• **Try it**: Scan the lines below for the string "eapply" and copy every one that has it.

• **Information**:
(** X12. Every tick stores the decoded record in [raw_counts], clears the
    [reset] pin and keeps [x4_mode]; the reset offset changes only on a
    tick that finds [reset] set, where it becomes the counts of that tick;
    and [counts] is always the counts of the tick (raw, or raw divided by
    4 toward zero outside x4 mode) minus the reset offset, wrapped to 32
    bits. *)
Theorem counts_follow_reset_offset {hdr : encoder_header}
    encoder buf pos period encoder' pos' k inst inst' raw :
  litexcnc_encoder_process_read encoder buf pos period = Some (encoder', pos') →
  instances encoder !! k = Some inst →
  instances encoder' !! k = Some inst' →
  read_counts buf (record_offset encoder pos k) = Some raw →
  pin_raw_counts inst' = raw
  ∧ pin_reset inst' = false
  ∧ param_x4_mode inst' = param_x4_mode inst
  ∧ memo_position_reset inst'
    = (if pin_reset inst then pre_offset_counts (param_x4_mode inst) raw
       else memo_position_reset inst)
  ∧ pin_counts inst'
    = wrap_s32 (pre_offset_counts (param_x4_mode inst) raw
                - memo_position_reset inst').
Proof.
  intros H Hk Hk' Hraw.
  destruct (process_read_channel _ _ _ _ _ _ _ _ _ H Hk Hk')
    as (x & rdt & a & b & Hsame & Hstep).
  destruct (same_but_index_pins_frame _ _ Hsame)
    as (_ & Freset & _ & _ & _ & Fx4 & _).
  destruct (same_but_index_pins_rest _ _ Hsame) as (_ & Fmemo & _).
  destruct (process_instance_after _ _ _ _ _ _ _ _ _ Hraw Hstep)
    as (H1 & H2 & _ & H4).
  destruct (process_instance_counts _ _ _ _ _ _ _ _ _ Hraw Hstep)
    as (H5 & H6).
  rewrite Freset, Fx4, Fmemo in H5. rewrite Fx4 in H6, H4.
  done.
Qed.

(** Witness of X12: a channel with reset offset 100 reads the raw count -7
    outside x4 mode: counts is [-7 quot 4 - 100 = -101]. *)
Lemma counts_follow_reset_offset_witness :
  let channel := set_memo_position_reset 100 idle_instance in
  let encoder := board [channel; idle_instance] in
  let buf := [0; 0; 0; 0; 255; 255; 255; 249; 0; 0; 0; 0] in
  ∃ encoder' inst',
    litexcnc_encoder_process_read (hdr := header8) encoder buf 0 1000000
    = Some (encoder', 12%nat)
    ∧ instances encoder' !! 0%nat = Some inst'
    ∧ pin_counts inst' = -101
    ∧ pin_raw_counts inst' = -7
    ∧ pin_reset inst' = false
    ∧ param_x4_mode inst' = param_x4_mode channel
    ∧ memo_position_reset inst'
      = (if pin_reset channel
         then pre_offset_counts (param_x4_mode channel) (-7)
         else memo_position_reset channel)
    ∧ pin_counts inst'
      = wrap_s32 (pre_offset_counts (param_x4_mode channel) (-7)
                  - memo_position_reset inst').
Proof.
  intros channel encoder buf. eexists _, _.
  split; [vm_compute; reflexivity|]. split; [vm_compute; reflexivity|].
  split; [reflexivity|].
  eapply (counts_follow_reset_offset (hdr := header8) encoder buf 0 1000000
            _ 12 0 channel).
  - vm_compute. reflexivity.
  - reflexivity.
  - vm_compute. reflexivity.
  - reflexivity.
Defined.

(** X13. The scale of a channel through a tick: when the tick finds
    [position_scale] equal to its memo, scale, memo and reciprocal are
    left as they are; otherwise the memo becomes the scale, the reciprocal
    is [1.0 / scale], and that scale is the one set by the user or, if
    that was within 1e-20 of zero, 1.0 - so a recomputed reciprocal is
    never that of a near-zero scale. *)
Theorem scale_reciprocal_recomputed {hdr : encoder_header}
    encoder buf pos period encoder' pos' k inst inst' :
  litexcnc_encoder_process_read encoder buf pos period = Some (encoder', pos') →
  instances encoder !! k = Some inst →
  instances encoder' !! k = Some inst' →
  if (param_position_scale inst =? memo_position_scale inst)%float
  then
    param_position_scale inst' = param_position_scale inst
    ∧ memo_position_scale inst' = memo_position_scale inst
    ∧ data_position_scale_recip inst' = data_position_scale_recip inst
  else
    data_position_scale_recip inst' = (1 / param_position_scale inst')%float
    ∧ memo_position_scale inst' = param_position_scale inst'
    ∧ near_zero (param_position_scale inst') = false
    ∧ param_position_scale inst'
      = (if near_zero (param_position_scale inst) then 1%float
         else param_position_scale inst).
Proof.
  intros H Hk Hk'.
  destruct (process_read_channel _ _ _ _ _ _ _ _ _ H Hk Hk')
    as (x & rdt & a & b & Hsame & Hstep).
  apply same_but_index_pins_frame in Hsame
    as (_ & _ & _ & _ & Fscale & _ & Frecip & Fmemo).
  apply process_instance_scale in Hstep as (Hs & Hm & Hr & _).
  pose proof (update_position_scale_cases x) as Hcases. cbv zeta in Hcases.
  rewrite Fscale, Fmemo in Hcases.
  destruct (param_position_scale inst =? memo_position_scale inst)%float.
  - rewrite Hcases in Hs, Hm, Hr. repeat split; congruence.
  - destruct Hcases as (C1 & C2 & C3 & C4).
    rewrite Hs, Hm, Hr. done.
Qed.

(** Witness of X13: the scale of an idle channel (memo 1.0) is set to
    0.25; the tick leaves the reciprocal 4. *)
Lemma scale_reciprocal_recomputed_witness :
  let channel := set_param_position_scale 0.25%float idle_instance in
  let encoder := board [channel; idle_instance] in
  ∃ encoder' inst',
    litexcnc_encoder_process_read (hdr := header8) encoder (replicate 12 0)
      0 1000000 = Some (encoder', 12%nat)
    ∧ instances encoder' !! 0%nat = Some inst'
    ∧ data_position_scale_recip inst' = 4%float
    ∧ if (param_position_scale channel =? memo_position_scale channel)%float
      then
        param_position_scale inst' = param_position_scale channel
        ∧ memo_position_scale inst' = memo_position_scale channel
        ∧ data_position_scale_recip inst' = data_position_scale_recip channel
      else
        data_position_scale_recip inst'
        = (1 / param_position_scale inst')%float
        ∧ memo_position_scale inst' = param_position_scale inst'
        ∧ near_zero (param_position_scale inst') = false
        ∧ param_position_scale inst'
          = (if near_zero (param_position_scale channel) then 1%float
             else param_position_scale channel).
Proof.
  intros channel encoder. eexists _, _.
  split; [vm_compute; reflexivity|]. split; [vm_compute; reflexivity|].
  split; [reflexivity|].
  eapply (scale_reciprocal_recomputed (hdr := header8) encoder
            (replicate 12 0) 0 1000000 _ 12 0 channel).
  - vm_compute. reflexivity.
  - reflexivity.
  - vm_compute. reflexivity.
Defined.

(** X14. The period memo: after a tick of a module with at least one
    channel the memorised period is the period of that tick, and
    [recip_dt] is [1.0 / (period * 1e-9)] if the period differs from the
    memorised one and is left as it was otherwise. So [recip_dt] matches
    the memorised period after the tick whenever the period changed or it
    matched before. *)
Theorem period_memo_kept {hdr : encoder_header}
    encoder buf pos period encoder' pos' :
  litexcnc_encoder_process_read encoder buf pos period = Some (encoder', pos') →
  instances encoder ≠ [] →
  memo_period encoder' = period
  ∧ data_recip_dt encoder'
    = (if memo_period encoder =? period then data_recip_dt encoder
       else (1 / (double_of_int period * 0.000000001))%float)
  ∧ (memo_period encoder ≠ period
     ∨ data_recip_dt encoder
       = (1 / (double_of_int (memo_period encoder) * 0.000000001))%float →
     data_recip_dt encoder'
     = (1 / (double_of_int (memo_period encoder') * 0.000000001))%float).
Proof.
  intros H Hne.
  destruct (process_read_period _ _ _ _ _ _ H Hne) as [Hp Hr].
  split; [done|]. split; [done|].
  rewrite Hp, Hr. intros [Hchanged|Hok].
  - destruct (Z.eqb_spec (memo_period encoder) period); [done|reflexivity].
  - destruct (Z.eqb_spec (memo_period encoder) period) as [E|E];
      [by rewrite <- E|reflexivity].
Qed.

(** Witness of X14: a module memorising 1 ms is run with a period of
    2 ms; [recip_dt] becomes 500. *)
Lemma period_memo_kept_witness :
  let encoder := board [idle_instance] in
  ∃ encoder',
    litexcnc_encoder_process_read (hdr := header8) encoder (replicate 8 0)
      0 2000000 = Some (encoder', 8%nat)
    ∧ data_recip_dt encoder' = 500%float
    ∧ memo_period encoder' = 2000000
    ∧ data_recip_dt encoder'
      = (if memo_period encoder =? 2000000 then data_recip_dt encoder
         else (1 / (double_of_int 2000000 * 0.000000001))%float)
    ∧ (memo_period encoder ≠ 2000000
       ∨ data_recip_dt encoder
         = (1 / (double_of_int (memo_period encoder) * 0.000000001))%float →
       data_recip_dt encoder'
       = (1 / (double_of_int (memo_period encoder') * 0.000000001))%float).
Proof.
  intros encoder. eexists.
  split; [vm_compute; reflexivity|]. split; [vm_compute; reflexivity|].
  eapply (period_memo_kept (hdr := header8) encoder (replicate 8 0) 0
            2000000 _ 8).
  - vm_compute. reflexivity.
  - discriminate.
Defined.

(** ** The velocity history *)

Section VelocityHistory.
Context {hdr : encoder_header}.

Lemma process_instance_velocity recip_dt buf ptr pos inst inst' ptr' pos' :
  process_instance recip_dt buf ptr pos inst = Some (inst', ptr', pos') →
  pin_index_pulse inst = false →
  (ptr < length (memo_velocity inst))%nat
  ∧ memo_velocity inst'
    = <[ptr := ((pin_position inst' - to_single (pin_position inst))
                * recip_dt)%float]> (memo_velocity inst)
  ∧ (∃ average,
       average_loop LITEXCNC_ENCODER_POSITION_AVERAGE_SIZE 0
         (memo_velocity inst') 0%float = Some average
       ∧ pin_velocity inst'
         = (average * LITEXCNC_ENCODER_POSITION_AVERAGE_RECIP)%float)
  ∧ pin_velocity_rpm inst' = (pin_velocity inst' * 60)%float.
Proof.
  intros H Hp. apply process_instance_inv in H as (raw & _ & _ & Hv).
  destruct (position_stage_frame raw inst) as (Sp & _ & _ & Svel & _).
  destruct (position_stage_spec raw inst)
    as (_ & _ & _ & _ & _ & _ & _ & Hold & _).
  destruct (update_position_scale_frame inst) as (_ & _ & _ & _ & Ypos & _).
  rewrite Hold, Ypos in Hv.
  unfold update_velocity in Hv. rewrite Sp, Hp in Hv. cbn [negb] in Hv.
  rewrite Svel in Hv.
  destruct (Nat.ltb_spec ptr (length (memo_velocity inst))) as [Hlt|]; [|done].
  cbn [memo_velocity set_memo_velocity] in Hv.
  destruct (average_loop _ _ _ _) as [average|] eqn:Havg; [|done].
  cbn [mbind option_bind] in Hv. injection Hv as <- <-.
  cbn. split; [done|]. split; [done|]. split; [|done].
  by exists average.
Qed.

• **Exercise output**:
  eapply (counts_follow_reset_offset (hdr := header8) encoder buf 0 1000000
  eapply (scale_reciprocal_recomputed (hdr := header8) encoder
  eapply (period_memo_kept (hdr := header8) encoder (replicate 8 0) 0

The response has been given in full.